═════ STUDY MATERIAL

(** A stretch of nodes keeps its links when no forward link but the last and
    no backward link but the first changes. *)
Lemma chain_kept h h' fs bs l : Forall in_U l -> Forall in_U (fs ++ bs) -> changed h h' fs bs ->
  (forall x, x ∈ fs -> x ∉ List.removelast l) -> (forall x, x ∈ bs -> x ∉ tail l) ->
  chain S h l -> chain S h' l.
Proof.
  intros HU HX Hc Hf Hb. destruct l as [|a l]; [done|]. destruct l as [|z l _] using rev_ind; [done|].
  rewrite app_comm_cons, List.removelast_last in Hf. simpl tail in Hb.
  rewrite Forall_forall in HU, HX. apply (chain_frame S h h' l a z).
  - intros x Hx. apply Hc.
    + intros y Hy E. apply (nx_inj S in_U cells) in E; [subst; by apply (Hf y)|apply HU; set_solver|apply HX; set_solver].
    + intros y Hy E. apply (nx_pv S in_U cells x y) in E; [done|apply HU; set_solver|apply HX; set_solver].
  - intros x c Hx Hxc. apply Hc.
    + intros y Hy ->. apply (nx_pv S in_U cells y x) in Hxc; [done|apply HX; set_solver|apply HU; set_solver].
    + intros y Hy E. assert (x = y) as -> by (apply (pv_inj S in_U cells x y c); [apply HU; set_solver|apply HX; set_solver|done|done]).
      by apply (Hb y).
Qed.

(** A ring is its inner stretch and the two links of its head. *)
Lemma ring_close h q l : NoDup (q :: l) -> Forall in_U (q :: l) -> chain S h l ->
  linked S h q (successor q l) -> linked S h (predecessor q l) q -> ring S in_U h (q :: l).
Proof.
  intros Hnd HU Hc Hf Hb. split; [done|]. split; [done|].
  destruct l as [|z m _] using rev_ind; [by split|]. rewrite predecessor_snoc in Hb.
  replace ((q :: m ++ [z]) ++ [q]) with ((q :: m) ++ z :: [q]) by (simpl; by rewrite <- app_assoc).
  rewrite chain_app. split; [|by split]. destruct m; by split.
Qed.

Lemma ring_chain h q l : ring S in_U h (q :: l) -> chain S h l.
Proof.
  intros (_ & _ & Hc). change (chain S h ([q] ++ l ++ [q])) in Hc. by apply chain_r, chain_l in Hc.
Qed.

(** *** What the operations do to the lists, whatever the order of their writes *)

Lemma insert_lists h h' A q l1 l2 e : repr h A -> A !! q = Some (l1 ++ l2) -> e ∈ U -> ~ used A e ->
  linked S h' (predecessor q l1) e -> linked S h' e (successor q l2) ->
  changed h h' [predecessor q l1; e] [e; successor q l2] -> same_cells h h' ->
  repr h' (<[q := l1 ++ e :: l2]> A) /\ outside h h'.
Proof.
  intros HR Hq He Hu Hp Hs Hc Hsc. apply (repr_update h h' A q (l1 ++ l2)); [done|done| | | |done].
  - apply (ring_insert_at S in_U cells h); [by apply (repr_ring _ _ HR)| |done|done|done|by apply changed_upto].
    intros Hin. by apply (used_ne A q _ e e Hq).
  - set_solver.
  - eapply changed_touches; [|exact Hc]. pose proof (predecessor_elem q l1). pose proof (successor_elem q l2). set_solver.
Qed.

Lemma delete_lists h h' A q l1 e l2 : repr h A -> A !! q = Some (l1 ++ e :: l2) ->
  linked S h' (predecessor q l1) (successor q l2) ->
  changed h h' [predecessor q l1; e] [e; successor q l2] -> same_cells h h' ->
  repr h' (<[q := l1 ++ l2]> A) /\ outside h h'.
Proof.
  intros HR Hq Hl Hc Hsc. apply (repr_update h h' A q (l1 ++ e :: l2)); [done|done| | | |done].
  - apply (ring_delete_at S in_U cells h _ _ _ e); [by apply (repr_ring _ _ HR)|done|by apply changed_upto].
  - set_solver.
  - eapply changed_touches; [|exact Hc]. pose proof (predecessor_elem q l1). pose proof (successor_elem q l2). set_solver.
Qed.
(* ===== verification/KernQueue.v ===== *)
(** * KernQueue: the doubly linked queues of
    [src/MacKernelSDK/Headers/kern/queue.h]

    Module [KernQueue] has both sets of operations on [struct queue_entry]: the
    functions that chain entries ("method 1") and the macros that chain the
    elements the entries are embedded in ("method 2"), and proves that every
    operation is its counterpart on lists, for any number of queues that share
    the memory. *)

From Stdlib Require Import ZArith Lia Bool.
From stdpp Require Import base list option gmap.
From S2P Require Import Prelude Ring Lists.
Open Scope Z_scope.

Module KernQueue.

(** ** [struct queue_entry]: the addresses of its two fields *)
Record queue_entry : Type := mkEntry { next : Z; prev : Z }.
Definition entry (p : Z) : queue_entry := mkEntry p (p + 8).

(** ** Method 1: chains of entries *)

Definition enqueue_head (que elt : Z) : M mem unit :=
  old_head <- load (next (entry que)) ;;
  store (next (entry elt)) old_head ;;;
  store (prev (entry elt)) que ;;;
  store (prev (entry old_head)) elt ;;;
  store (next (entry que)) elt.

Definition enqueue_tail (que elt : Z) : M mem unit :=
  old_tail <- load (prev (entry que)) ;;
  store (next (entry elt)) que ;;;
  store (prev (entry elt)) old_tail ;;;
  store (next (entry old_tail)) elt ;;;
  store (prev (entry que)) elt.

Definition dequeue_head (que : Z) : M mem Z :=
  n <- load (next (entry que)) ;;
  if negb (n =? que) then
    elt <- load (next (entry que)) ;;
    new_head <- load (next (entry elt)) ;;
    store (prev (entry new_head)) que ;;;
    store (next (entry que)) new_head ;;;
    ret elt
  else ret NULL.

Definition dequeue_tail (que : Z) : M mem Z :=
  p <- load (prev (entry que)) ;;
  if negb (p =? que) then
    elt <- load (prev (entry que)) ;;
    new_tail <- load (prev (entry elt)) ;;
    store (next (entry new_tail)) que ;;;
    store (prev (entry que)) new_tail ;;;
    ret elt
  else ret NULL.

Definition enqueue (queue elt : Z) : M mem unit := enqueue_tail queue elt.
Definition dequeue (queue : Z) : M mem Z := dequeue_head queue.

Definition remqueue (elt : Z) : M mem unit :=
  next_elt <- load (next (entry elt)) ;;
  prev_elt <- load (prev (entry elt)) ;;
  store (prev (entry next_elt)) prev_elt ;;;
  store (next (entry prev_elt)) next_elt.

Definition insque (ent pred : Z) : M mem unit :=
  successor <- load (next (entry pred)) ;;
  store (next (entry ent)) successor ;;;
  store (prev (entry ent)) pred ;;;
  store (prev (entry successor)) ent ;;;
  store (next (entry pred)) ent.

Definition remque (elt : Z) : M mem unit :=
  next_elt <- load (next (entry elt)) ;;
  prev_elt <- load (prev (entry elt)) ;;
  store (prev (entry next_elt)) prev_elt ;;;
  store (next (entry prev_elt)) next_elt.

Definition re_queue_head (que elt : Z) : M mem unit :=
  n_elt <- load (next (entry elt)) ;;
  p_elt <- load (prev (entry elt)) ;;
  store (prev (entry n_elt)) p_elt ;;;
  store (next (entry p_elt)) n_elt ;;;
  n_elt <- load (next (entry que)) ;;
  store (next (entry elt)) n_elt ;;;
  store (prev (entry elt)) que ;;;
  store (prev (entry n_elt)) elt ;;;
  store (next (entry que)) elt.

Definition re_queue_tail (que elt : Z) : M mem unit :=
  n_elt <- load (next (entry elt)) ;;
  p_elt <- load (prev (entry elt)) ;;
  store (prev (entry n_elt)) p_elt ;;;
  store (next (entry p_elt)) n_elt ;;;
  p_elt <- load (prev (entry que)) ;;
  store (next (entry elt)) que ;;;
  store (prev (entry elt)) p_elt ;;;
  store (next (entry p_elt)) elt ;;;
  store (prev (entry que)) elt.
Section Family.
Context (K : family) (field : Z) (U heads : gset Z).

Definition is_head (x : Z) : bool := bool_decide (x ∈ heads).
(** Where the links of a node are, and their size. *)
Definition ent (x : Z) : Z := if is_head x then x else x + field.
Definition size_of (x : Z) : Z := if back K (is_head x) then 16 else 8.

Definition sys_shape : shape := mkShape ent
  (fun x => if back K (is_head x) then Some (ent x + 8) else None)
  (fun y => match K with CIRCLEQ => y | _ => if is_head y then NULL else y end)
  (fun x => match K with CIRCLEQ => x | _ => ent x end).

(** The links of different nodes do not overlap, and no node is at the null
    pointer. *)
Definition layout : Prop := NULL ∉ U /\
  forall x y, x ∈ U -> y ∈ U -> x <> y -> ent x + size_of x <= ent y \/ ent y + size_of y <= ent x.

(** Heads are heads and members are elements. *)
Definition roles (A : queues) : Prop :=
  forall q l, A !! q = Some l -> q ∈ heads /\ forall x, x ∈ l -> x ∉ heads.

(** An element that can be linked in. *)
Definition free_element (A : queues) (e : Z) : Prop := e ∈ U /\ ~ used A e /\ e ∉ heads.

Hypothesis Hlay : layout.

Lemma size_bounds x : 8 <= size_of x <= 16.
Proof. unfold size_of. destruct (back _ _); lia. Qed.

Lemma sys_cells : disjoint_cells sys_shape (fun x => x ∈ U).
Proof.
  intros x y Hx Hy. destruct Hlay as [_ Hap]. specialize (Hap x y Hx Hy). simpl.
  pose proof (size_bounds x). pose proof (size_bounds y). unfold size_of in *. split; [|split].
  - intros E. destruct (decide (x = y)) as [|n]; [done|]. specialize (Hap n). lia.
  - intros c E1 E2. destruct (decide (x = y)) as [|n]; [done|]. specialize (Hap n).
    destruct (back K (is_head x)); [|done]. destruct (back K (is_head y)); [|done]. simplify_eq. lia.
  - intros E. destruct (back K (is_head y)); [|done]. injection E as E.
    destruct (decide (x = y)) as [->|n]; [lia|]. specialize (Hap n). lia.
Qed.

(** The cells of two nodes, which may be the same, or are different. *)
Lemma cells_maybe x y : x ∈ U -> y ∈ U ->
  (back K (is_head y) = true -> ent x <> ent y + 8) /\ (back K (is_head x) = true -> ent y <> ent x + 8).
Proof.
  intros Hx Hy. split; intros Hb E.
  - apply (nx_pv sys_shape _ sys_cells x y (ent y + 8) Hx Hy); [simpl; by rewrite Hb|exact E].
  - apply (nx_pv sys_shape _ sys_cells y x (ent x + 8) Hy Hx); [simpl; by rewrite Hb|exact E].
Qed.

Lemma cells_apart x y : x ∈ U -> y ∈ U -> x <> y ->
  ent x <> ent y /\ (back K (is_head x) = true -> back K (is_head y) = true -> ent x + 8 <> ent y + 8) /\
  (back K (is_head y) = true -> ent x <> ent y + 8) /\ (back K (is_head x) = true -> ent y <> ent x + 8).
Proof.
  intros Hx Hy Hne. split; [|split; [|by apply cells_maybe]].
  - intros E. by apply (nx_inj sys_shape _ sys_cells x y Hx Hy) in E.
  - intros Hbx Hby E. apply Hne, (pv_inj sys_shape _ sys_cells x y (ent x + 8) Hx Hy); simpl; [by rewrite Hbx|by rewrite Hby, E].
Qed.

Lemma not_null x : x ∈ U -> x <> NULL.
Proof. intros Hx ->. by apply Hlay. Qed.

(** What is known of a node of each role. *)
Lemma elt_facts x : x ∈ U -> x ∉ heads ->
  ent x = x + field /\ fw sys_shape x = x /\ is_head x = false /\ (x =? NULL) = false.
Proof.
  intros HU Hx. assert (is_head x = false) as Hh by by apply bool_decide_eq_false.
  unfold ent. simpl. rewrite Hh. split; [done|]. split; [by destruct K|]. split; [done|].
  by apply Z.eqb_neq, not_null.
Qed.

Lemma head_facts q : q ∈ heads -> ent q = q /\ is_head q = true.
Proof. intros Hq. assert (is_head q = true) as Hh by by apply bool_decide_eq_true. unfold ent. by rewrite Hh. Qed.

(** The cells of a node are mapped. *)
Lemma cells_mapped h A x : repr sys_shape U h A -> x ∈ U ->
  is_Some (h !! ent x) /\ (back K (is_head x) = true -> is_Some (h !! (ent x + 8))).
Proof.
  intros HR Hx. split; [|intros Hb]; apply (repr_cells _ _ _ _ HR); exists x;
    (split; [by apply elem_of_elements|]); simpl; [by left|rewrite Hb; by right].
Qed.

Lemma links h A q l1 l2 : repr sys_shape U h A -> A !! q = Some (l1 ++ l2) ->
  h !! ent (predecessor q l1) = Some (fw sys_shape (successor q l2)) /\
  (back K (is_head (successor q l2)) = true ->
    h !! (ent (successor q l2) + 8) = Some (bk sys_shape (predecessor q l1))).
Proof.
  intros HR Hq. destruct (repr_linked sys_shape U h A q l1 l2 HR Hq) as ([H1 H2] & _). split; [exact H1|].
  intros Hb. apply H2. simpl. by rewrite Hb.
Qed.

(** All that is known of an element and of a head. *)
Lemma elt_node h A x : repr sys_shape U h A -> x ∈ U -> x ∉ heads ->
  (ent x = x + field /\ fw sys_shape x = x /\ is_head x = false /\ (x =? NULL) = false) /\
  is_Some (h !! (x + field)) /\ (back K false = true -> is_Some (h !! (x + field + 8))).
Proof.
  intros HR HU Hx. destruct (elt_facts x HU Hx) as (He & Hf & Hh & Hn). destruct (cells_mapped h A x HR HU) as [H1 H2].
  rewrite Hh, He in *. auto 10.
Qed.

Lemma head_node h A q : repr sys_shape U h A -> q ∈ U -> q ∈ heads ->
  (ent q = q /\ fw sys_shape q = match K with CIRCLEQ => q | _ => NULL end /\ is_head q = true) /\
  is_Some (h !! q) /\ (back K true = true -> is_Some (h !! (q + 8))).
Proof.
  intros HR HU Hx. destruct (head_facts q Hx) as (He & Hh). destruct (cells_mapped h A q HR HU) as [H1 H2].
  simpl. rewrite Hh, He in *. split; [|auto]. split; [done|]. split; [by destruct K|done].
Qed.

══════════

* [EXERCISE GOAL]:
Please reproduce the lines from the line with "(** The links" to the line with "intros x y Hx", both ends included, exactly as they appear above.

* [EXERCISE OUTPUT]:
(** The links of different nodes do not overlap, and no node is at the null
    pointer. *)
Definition layout : Prop := NULL ∉ U /\
  forall x y, x ∈ U -> y ∈ U -> x <> y -> ent x + size_of x <= ent y \/ ent y + size_of y <= ent x.

(** Heads are heads and members are elements. *)
Definition roles (A : queues) : Prop :=
  forall q l, A !! q = Some l -> q ∈ heads /\ forall x, x ∈ l -> x ∉ heads.

(** An element that can be linked in. *)
Definition free_element (A : queues) (e : Z) : Prop := e ∈ U /\ ~ used A e /\ e ∉ heads.

Hypothesis Hlay : layout.

Lemma size_bounds x : 8 <= size_of x <= 16.
Proof. unfold size_of. destruct (back _ _); lia. Qed.

Lemma sys_cells : disjoint_cells sys_shape (fun x => x ∈ U).
Proof.
  intros x y Hx Hy. destruct Hlay as [_ Hap]. specialize (Hap x y Hx Hy). simpl.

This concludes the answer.